You should watch this, and share it. Despite the title, “The protein folding problem: a major conundrum of science,” the talk doesn’t really do much to address the problem of protein folding. There may be a bit of false advertising there. But never mind. The talk is extremely valuable. He says among other things:

  • “[T]he case I want to make for you is that proteins are machines. You have 20 thousand odd different types of machines in your body. And then other kinds of living organisms have other kinds of protein machines. There’s tens of thousands to hundreds of thousands of different machines. And the first case I want to make for you is that these are real machines. That’s not a metaphor. They use energy. They spin around. They pump. They act to cause force in motion.” (6:58-7:27)

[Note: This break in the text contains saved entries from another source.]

(** Making an interface on one's own socket. *)
Lemma create_step f own r n :
  reg f (mc_SocketID r) n → owns f own n →
  let s := send (ReqMemifCreateV2 r) n in
  guar f n s.2 ∧
  (is_ok s.1 = false ∧ same_memifs n s.2 ∨
   ∃ d, ¬ own d ∧ md_Role d = mc_Role r ∧ md_Mode d = mc_Mode r ∧
        owns f (λ d', own d' ∨ d' = d) s.2).
Proof.
  intros Hreg [Hone Hown]. pose proof (send_effect (ReqMemifCreateV2 r) n) as Hs.
  destruct (send _ n) as [o n1]. cbn [fst snd] in *. destruct Hs as [[Ho Hs]|(i & [Em Es] & _)].
  { split; [by apply same_memifs_guar|by left]. }
  set (d := {| md_SwIfIndex := i; md_ID := _ |}) in *.
  assert (∀ g id, reg g id n1 ↔ reg g id n) as Hr by (intros; unfold reg; by rewrite Es).
  assert (∀ g d', on_file g d' n1 ↔ on_file g d' n ∨ d' = d ∧ g = f) as Hon.
  { intros g d'. unfold on_file. rewrite Em, elem_of_cons, Hr.
    split; [|naive_solver]. intros [[->|Hd'] Hg]; [right|by left].
    split; [done|]. by apply (reg_file g f (md_SocketID d) n). }
  split.
  - intros g Hg. split; [intros; by rewrite Hr|]. intros d'. rewrite Hon. naive_solver.
  - right. exists d. split_and!; [|done|done|].
    + rewrite <- Hown. intros [Hd _].
      pose proof (law_sw_if_index_nodup (node_vpp n1)) as Hnd.
      rewrite (fmap_Permutation _ _ _ Em) in Hnd. simpl in Hnd. apply NoDup_cons in Hnd as [Hnew _].
      apply Hnew. by apply (list_elem_of_fmap_2 md_SwIfIndex _ d).
    + split; [intros id1 id2; rewrite !Hr; apply Hone|]. intros d'. rewrite Hon, <- Hown. naive_solver.
Qed.

(** Deleting one's own interface. *)
Lemma delete_step f own d n :
  own d → owns f own n →
  let s := send (ReqMemifDelete (md_SwIfIndex d)) n in
  guar f n s.2 ∧
  (is_ok s.1 = false ∧ same_memifs n s.2 ∨
   owns f (λ d', own d' ∧ d' ≠ d) s.2 ∧ ∀ id, reg f id n → reg f id s.2).
Proof.
  intros Hd [Hone Hown]. apply Hown in Hd as [Hd Hreg].
  pose proof (send_effect (ReqMemifDelete (md_SwIfIndex d)) n) as Hs.
  destruct (send _ n) as [o n1]. cbn [fst snd] in *. destruct Hs as [[Ho Hs]|(i & [Em Es] & _)].
  { split; [by apply same_memifs_guar|by left]. }
  assert (∀ g id, reg g id n1 ↔ reg g id n) as Hr by (intros; unfold reg; by rewrite Es).
  assert (∀ g d', on_file g d' n1 ↔ on_file g d' n ∧ d' ≠ d) as Hon.
  { intros g d'. unfold on_file. rewrite Em, list_elem_of_filter, Hr. split; [naive_solver|].
    intros [[Hd' Hg] Hne]. split_and!; [|done|done]. intros Heq. apply Hne.
    by apply (sw_if_index_unique (node_vpp n)). }
  split.
  - intros g Hg. split; [intros; by rewrite Hr|]. intros d'. rewrite Hon. split; [|naive_solver].
    intros Hd'. split; [done|]. intros ->. destruct Hd' as [_ Hd'].
    by apply Hg, (reg_file g f (md_SocketID d) n).
  - right. split; [|by intros id ?%Hr]. split; [intros id1 id2; rewrite !Hr; apply Hone|].
    intros d'. by rewrite Hon, <- Hown.
Qed.

(** Deleting one's own socket once no interface stands on it. *)
Lemma unregister_step f own id n :
  reg f id n → (∀ d, ¬ own d) → owns f own n →
  let s := DeleteMemifSocket id n in guar f n s.2 ∧ owns f own s.2.
Proof.
  intros Hid Hnone [Hone Hown].
  pose proof (send_effect (ReqMemifSocketFilenameAddDelV2 false id EmptyString) n) as Hs.
  cbv zeta. unfold DeleteMemifSocket, send_. rewrite run_bind.
  assert (∀ (r : outcome Z * node), (match r with
    | (Ok a, s') => (mret tt : go node unit) s' | (Err e, s') => (Err e, s')
    | (Panicked w, s') => (Panicked w, s') | (Diverged, s') => (Diverged, s') end).2 = r.2) as ->
    by (by intros [[?|?|?|] ?]).
  destruct (send _ n) as [o n1]. cbn [fst snd] in *. destruct Hs as [[Ho Hs]|(i & [Em Es] & _)].
  { split; [by apply same_memifs_guar|]. by apply (owns_rely f own n); [apply same_memifs_rely|]. }
  assert (∀ g id', reg g id' n1 ↔ reg g id' n ∧ id' ≠ id) as Hr.
  { intros g id'. unfold reg. rewrite Es, list_elem_of_filter. simpl. tauto. }
  assert (∀ g d, on_file g d n1 ↔ on_file g d n ∧ md_SocketID d ≠ id) as Hon.
  { intros g d. unfold on_file. rewrite Em, Hr. tauto. }
  split.
  - intros g Hg. assert (∀ id', reg g id' n → id' ≠ id) as Hg'.
    { intros id' Hid' ->. by apply Hg, (reg_file g f id n). }
    split; [intros id'; rewrite Hr; naive_solver|]. intros d. rewrite Hon.
    split; [|naive_solver]. intros Hd. split; [done|]. apply Hg', Hd.
  - split; [intros id1 id2; rewrite !Hr; naive_solver|]. intros d. rewrite Hon, Hown.
    specialize (Hnone d). tauto.
Qed.

(** ** The programs *)

Notation keeps_apart f := (safe (rely f) (guar f)).

(** What the others' steps do not disturb. *)
Definition undisturbed (f : string) (P : node → Prop) : Prop :=
  ∀ n n', rely f n n' → P n → P n'.

Lemma owns_undisturbed f own : undisturbed f (owns f own).
Proof. intros n n'. apply owns_rely. Qed.

Lemma and_undisturbed f P Q : undisturbed f P → undisturbed f Q →
  undisturbed f (λ n, P n ∧ Q n).
Proof. intros HP HQ n n' Hr [? ?]. split; [by apply (HP n)|by apply (HQ n)]. Qed.

(** A step, when what it leaves is not disturbed. *)
Lemma step_safe {A} f (Q : outcome A → node → Prop) (m : go node A) P n :
  undisturbed f P → P n →
  (∀ n', P n' → guar f n' (m n').2 ∧ Q (m n').1 (m n').2) →
  (∀ o, undisturbed f (Q o)) →
  keeps_apart f Q (atomic m) n.
Proof.
  intros HP Hn Hm HQ n1 Hn1. destruct (Hm n1) as [Hg Hq]; [by apply (HP n)|].
  split; [done|]. intros n2 Hn2. by apply (HQ _ (m n1).2).
Qed.

(** Programs whose steps leave the memifs alone. *)
Fixpoint neutral {A} (p : prog node A) : Prop :=
  match p with
  | Done _ => True
  | Act m k => keeps same_memifs m ∧ ∀ r, neutral (k r)
  end.

Lemma neutral_safe {A} f (Q : outcome A → node → Prop) (p : prog node A) P n :
  neutral p → undisturbed f P → P n → (∀ o n', P n' → Q o n') → keeps_apart f Q p n.
Proof.
  intros Hp HP Hn HQ. revert n Hn Hp. induction p as [o|R m k IH]; intros n Hn; cbn.
  - intros _ n' Hn'. by apply HQ, (HP n).
  - intros [Hm Hk] n' Hn'. specialize (Hm n'). split; [by apply same_memifs_guar|].
    apply IH; [|done]. eapply HP; [by apply same_memifs_rely|]. by apply (HP n).
Qed.

Lemma neutral_atomic {A} (m : go node A) : keeps same_memifs m → neutral (atomic m).
Proof. by split. Qed.

Lemma neutral_bind {A B} (p : prog node A) (f : A → prog node B) :
  neutral p → (∀ a, neutral (f a)) → neutral (p ≫= f).
Proof.
  intros Hp Hf. induction p as [o|R m k IH]; [by destruct o; [apply Hf|..]|].
  destruct Hp as [Hm Hk]. split; [done|]. intros r. by apply IH.
Qed.

Lemma neutral_ignore_err (p : prog node unit) : neutral p → neutral (ignore_err_p p).
Proof.
  intros Hp. apply neutral_bind; [|done]. induction p as [o|R m k IH]; [by destruct o|].
  destruct Hp as [Hm Hk]. split; [done|]. intros r. by apply IH.
Qed.

(** Registering the file of a call: first the steps once it was not found. *)
Definition unregistered (f : string) (own : MemifDetails → Prop) (n : node) : Prop :=
  owns f own n ∧ ∀ id, ¬ reg f id n.

Lemma unregistered_undisturbed f own : undisturbed f (unregistered f own).
Proof.
  apply and_undisturbed; [apply owns_undisturbed|].
  intros n1 n2 [Hr _] Hno id Hid%Hr. by apply (Hno id).
Qed.

Lemma owns_none f own n n' :
  unregistered f own n → owns f (λ _, False) n' → owns f own n'.
Proof.
  intros [[_ Hown] Hno] [Hone Hnone]. split; [done|]. intros d. rewrite Hnone, <- Hown.
  split; [done|]. intros [_ Hd]. by apply (Hno _ Hd).
Qed.

Lemma register_safe f own id n :
  unregistered f own n →
  keeps_apart f (λ o n', owns f own n' ∧ ∀ id, o = Ok id → reg f id n')
    (atomic (on_snd (ensure_dir (path_dir f))) ≫= λ _,
     atomic (send (ReqMemifSocketFilenameAddDelV2 true id f)) ≫= λ _, mret id) n.
Proof.
  intros Hn. eapply (safe_bind _ _ (λ _, unregistered f own)).
  { apply (neutral_safe f _ _ (unregistered f own)); [|apply unregistered_undisturbed|done|done].
    apply neutral_atomic, on_snd_keeps. }
  2:{ intros o n1 Ho [? _]. by split; [|destruct o]. }
  intros _ n1 Hn1.
  eapply (safe_bind _ _ (λ o n', owns f own n' ∧ (is_ok o = true → reg f id n'))).
  - eapply (step_safe f _ _ (unregistered f own)); [apply unregistered_undisturbed|done| |].
    + intros n2 Hn2. destruct (register_step f id n2) as (Hg & [[Ho Hs]|[Hid Hown]]); [apply Hn2|..];
        (split; [done|]); (split; [|done || by rewrite Ho]); [|by eapply owns_none].
      apply (owns_rely f own n2), Hn2. by apply same_memifs_rely.
    + intros o. apply and_undisturbed; [apply owns_undisturbed|].
      intros n2 n3 Hr Hid Ho. apply (reg_rely f id n2); auto.
  - intros i n2 [Hn2 Hid] n3 Hn3. split; [by apply (owns_rely f own n2)|].
    intros ? [= <-]. apply (reg_rely f id n2); auto.
  - intros o n2 Ho [? _]. by split; [|destruct o].
Qed.

(** An answer of findMemifSocket that the others cannot spoil. *)
Lemma findMemifSocket_safe f own n :
  owns f own n →
  keeps_apart f (λ o n', owns f own n' ∧ ∀ found id, o = Ok (found, id) →
    if (found : bool) then reg f id n' else ∀ id', ¬ reg f id' n')
    (atomic (findMemifSocket fuel f)) n.
Proof.
  intros Hown. apply (step_safe f _ _ (owns f own)); [apply owns_undisturbed|done| |].
  - intros n1 Hn1. split; [by apply same_memifs_guar|]. split; [done|]. intros found id Ho.
    destruct (findMemifSocket fuel f n1) as [o n2] eqn:E. simpl in Ho. subst o.
    apply findMemifSocket_Ok in E as [-> Hans]. destruct found; [done|].
    intros id' Hid'. by destruct (Hans _ Hid').
  - intros o. apply and_undisturbed; [apply owns_undisturbed|].
    intros n1 n2 [Hr _] Hid found id Ho. specialize (Hid _ _ Ho). destruct found; [by apply Hr|].
    intros id' Hid'%Hr. by apply (Hid id').
Qed.

Lemma CreateMemifSocket_safe f own n :
  owns f own n →
  keeps_apart f (λ o n', owns f own n' ∧ ∀ id, o = Ok id → reg f id n')
    (CreateMemifSocket_p fuel f) n.
Proof.
  intros Hown.
  assert (∀ o : outcome Z, undisturbed f (λ n', owns f own n' ∧ ∀ id, o = Ok id → reg f id n')) as Hq.
  { intros o. apply and_undisturbed; [apply owns_undisturbed|].
    intros n1 n2 Hr Hid id Ho. by apply (reg_rely f id n1), Hid. }
  eapply (safe_bind _ _ _ _ _ _ _ (findMemifSocket_safe f own n Hown)).
  - intros [found id] n1 [Hn1 Hans]. specialize (Hans _ _ eq_refl). destruct found.
    { intros n2 Hn2. apply (Hq _ n1); [done|]. by split; [|intros ? [= <-]]. }
    by apply register_safe.
  - intros o n1 Ho [? _]. by split; [|destruct o].
Qed.

(** Making its interface. *)
Definition with_new (own : MemifDetails → Prop) (d : MemifDetails) : MemifDetails → Prop :=
  λ d', own d' ∨ d' = d.
Definition without (own : MemifDetails → Prop) (d : MemifDetails) : MemifDetails → Prop :=
  λ d', own d' ∧ d' ≠ d.

(** One interface has come, one that is wanted. *)
Definition one_more (f : string) (own want : MemifDetails → Prop) (n : node) : Prop :=
  ∃ d, ¬ own d ∧ want d ∧ owns f (with_new own d) n.

Lemma one_more_undisturbed f own want : undisturbed f (one_more f own want).
Proof.
  intros n1 n2 Hr (d & Hd & Ha & Ho). exists d. split_and!; [done..|]. by apply (owns_rely f _ n1).
Qed.

Lemma or_undisturbed f P Q : undisturbed f P → undisturbed f Q → undisturbed f (λ n, P n ∨ Q n).
Proof. intros HP HQ n1 n2 Hr [?|?]; [left; by apply (HP n1)|right; by apply (HQ n1)]. Qed.

(** What the making of an interface has done, when it returned and when it failed. *)
Definition add_post (f : string) (own want : MemifDetails → Prop) {A} (o : outcome A) (n : node)
  : Prop :=
  if is_ok o then one_more f own want n else owns f own n ∨ one_more f own want n.

Lemma add_post_undisturbed f own want {A} (o : outcome A) : undisturbed f (add_post f own want o).
Proof.
  unfold add_post. destruct (is_ok o); [apply one_more_undisturbed|].
  apply or_undisturbed; [apply owns_undisturbed|apply one_more_undisturbed].
Qed.

Lemma add_post_recast f own want A B (o : outcome A) n :
  is_ok o = false → add_post f own want o n → add_post f own want (recast o : outcome B) n.
Proof. unfold add_post. by destruct o. Qed.

Lemma add_post_fails f own want A (o : outcome A) n :
  is_ok o = false → owns f own n → add_post f own want (recast o : outcome unit) n.
Proof. intros Ho Hn. unfold add_post. destruct o; [done|by left..]. Qed.

Lemma add_post_wants f own want want' {A} (o : outcome A) n :
  (∀ d, want d → want' d) → add_post f own want o n → add_post f own want' o n.
Proof. unfold add_post, one_more. intros Hw. destruct (is_ok o); naive_solver. Qed.

Lemma add_post_neutral f own want (p : prog node unit) n :
  neutral p → one_more f own want n → keeps_apart f (add_post f own want) p n.
Proof.
  intros Hp Hn. apply (neutral_safe f _ _ (one_more f own want)); [done|apply one_more_undisturbed|done|].
  intros o n1 Hn1. unfold add_post. destruct (is_ok o); [done|by right].
Qed.

Definition made_from (p : CreateParams) (d : MemifDetails) : Prop :=
  md_Role d = cp_Role p ∧ md_Mode d = cp_Mode p.

Lemma CreateMemifInterface_safe f own p n :
  owns f own n → reg f (cp_SocketID p) n →
  keeps_apart f (add_post f own (made_from p)) (CreateMemifInterface_p p) n.
Proof.
  intros Hown Hid. unfold CreateMemifInterface_p, of_result_p.
  destruct (memif_create_request p) as [e|r] eqn:Er.
  { intros n1 Hn1. left. by apply (owns_rely f own n). }
  apply memif_create_request_inr in Er as (Es & Erole & Emode & _).
  cbn [mbind prog_bind local]. apply (step_safe f _ _ (λ n', owns f own n' ∧ reg f (cp_SocketID p) n')).
  - apply and_undisturbed; [apply owns_undisturbed|]. intros n1 n2 Hr. by apply reg_rely.
  - done.
  - intros n1 [Hn1 Hid1]. rewrite <- Es in Hid1. unfold add_post.
    destruct (create_step f own r n1 Hid1 Hn1) as (Hg & [[Ho Hs]|(d & Hd & Hr & Hm & Ho)]);
      (split; [done|]).
    + rewrite Ho. left. by apply (owns_rely f own n1); [apply same_memifs_rely|].
    + assert (one_more f own (made_from p) (send (ReqMemifCreateV2 r) n1).2) as Hmore.
      { exists d. split_and!; [done|split; congruence|done]. }
      destruct (is_ok _); [done|by right].
  - intros o. apply add_post_undisturbed.
Qed.

(** What the programs do beside memifs. *)

Lemma request_neutral r : memif_neutral r → neutral (request_ r).
Proof. intros Hr. by apply neutral_atomic, send__neutral_keeps. Qed.

Lemma local_neutral {A} (o : outcome A) : neutral (local o).
Proof. done. Qed.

He gives illustrations including some pretty effective animations that will remind you of videos we’ve offered here in the past. He goes on:

  • “I’ve just shown you a few examples of tens of thousands of protein machines. But the case I want to make for you is just to convince you that they are real machines, just at the super-microscopic level.” (10:42-10:54)
  • “There’s a lot of technological promise here that we could be using for our big-world machines.” (12:12:12:17)
  • “But the other thing that I want to make a case for you about is the prospect of us scaling up small world machines like proteins to the big world.” (13:48-14:00)
  • “There’s a half a trillion big world machines out there in the world right now. You have more machines in the tip of your little finger than there are total big world machines out there.” (14:35-14:50)
  • Finally he says when discussing modeling human “big world” technology based upon biological protein machines: “The great thing about this field is that it’s one of the rare cases in history where you can already see how a technology works in great detail before you even develop it. We see it work in the small scale. It’s just a matter of can we scale it up.” (15:57-16:13)

For clarity and candor, these remarks rival Bruce Alberts’s famous 1998 observation in Cell.

[T]he entire cell can be viewed as a factory that contains an elaborate network of interlocking assembly lines, each of which is composed of a set of large protein machines.… Why do we call the large protein assemblies that underlie cell function protein machines? Precisely because, like machines invented by humans to deal efficiently with the macroscopic world, these protein assemblies contain highly coordinated moving parts.

(Bruce Alberts, “The Cell as a Collection of Protein Machines: Preparing the Next Generation of Molecular Biologists,” Cell, 92 (February 6, 1998): 291–294)

Alberts at the time was president of the National Academy of Sciences. These are major figures in biology. They’re not supporters of intelligent design. But from what they say, the implication of design, while no doubt unintended, is so powerful it almost doesn’t need to be spelled out.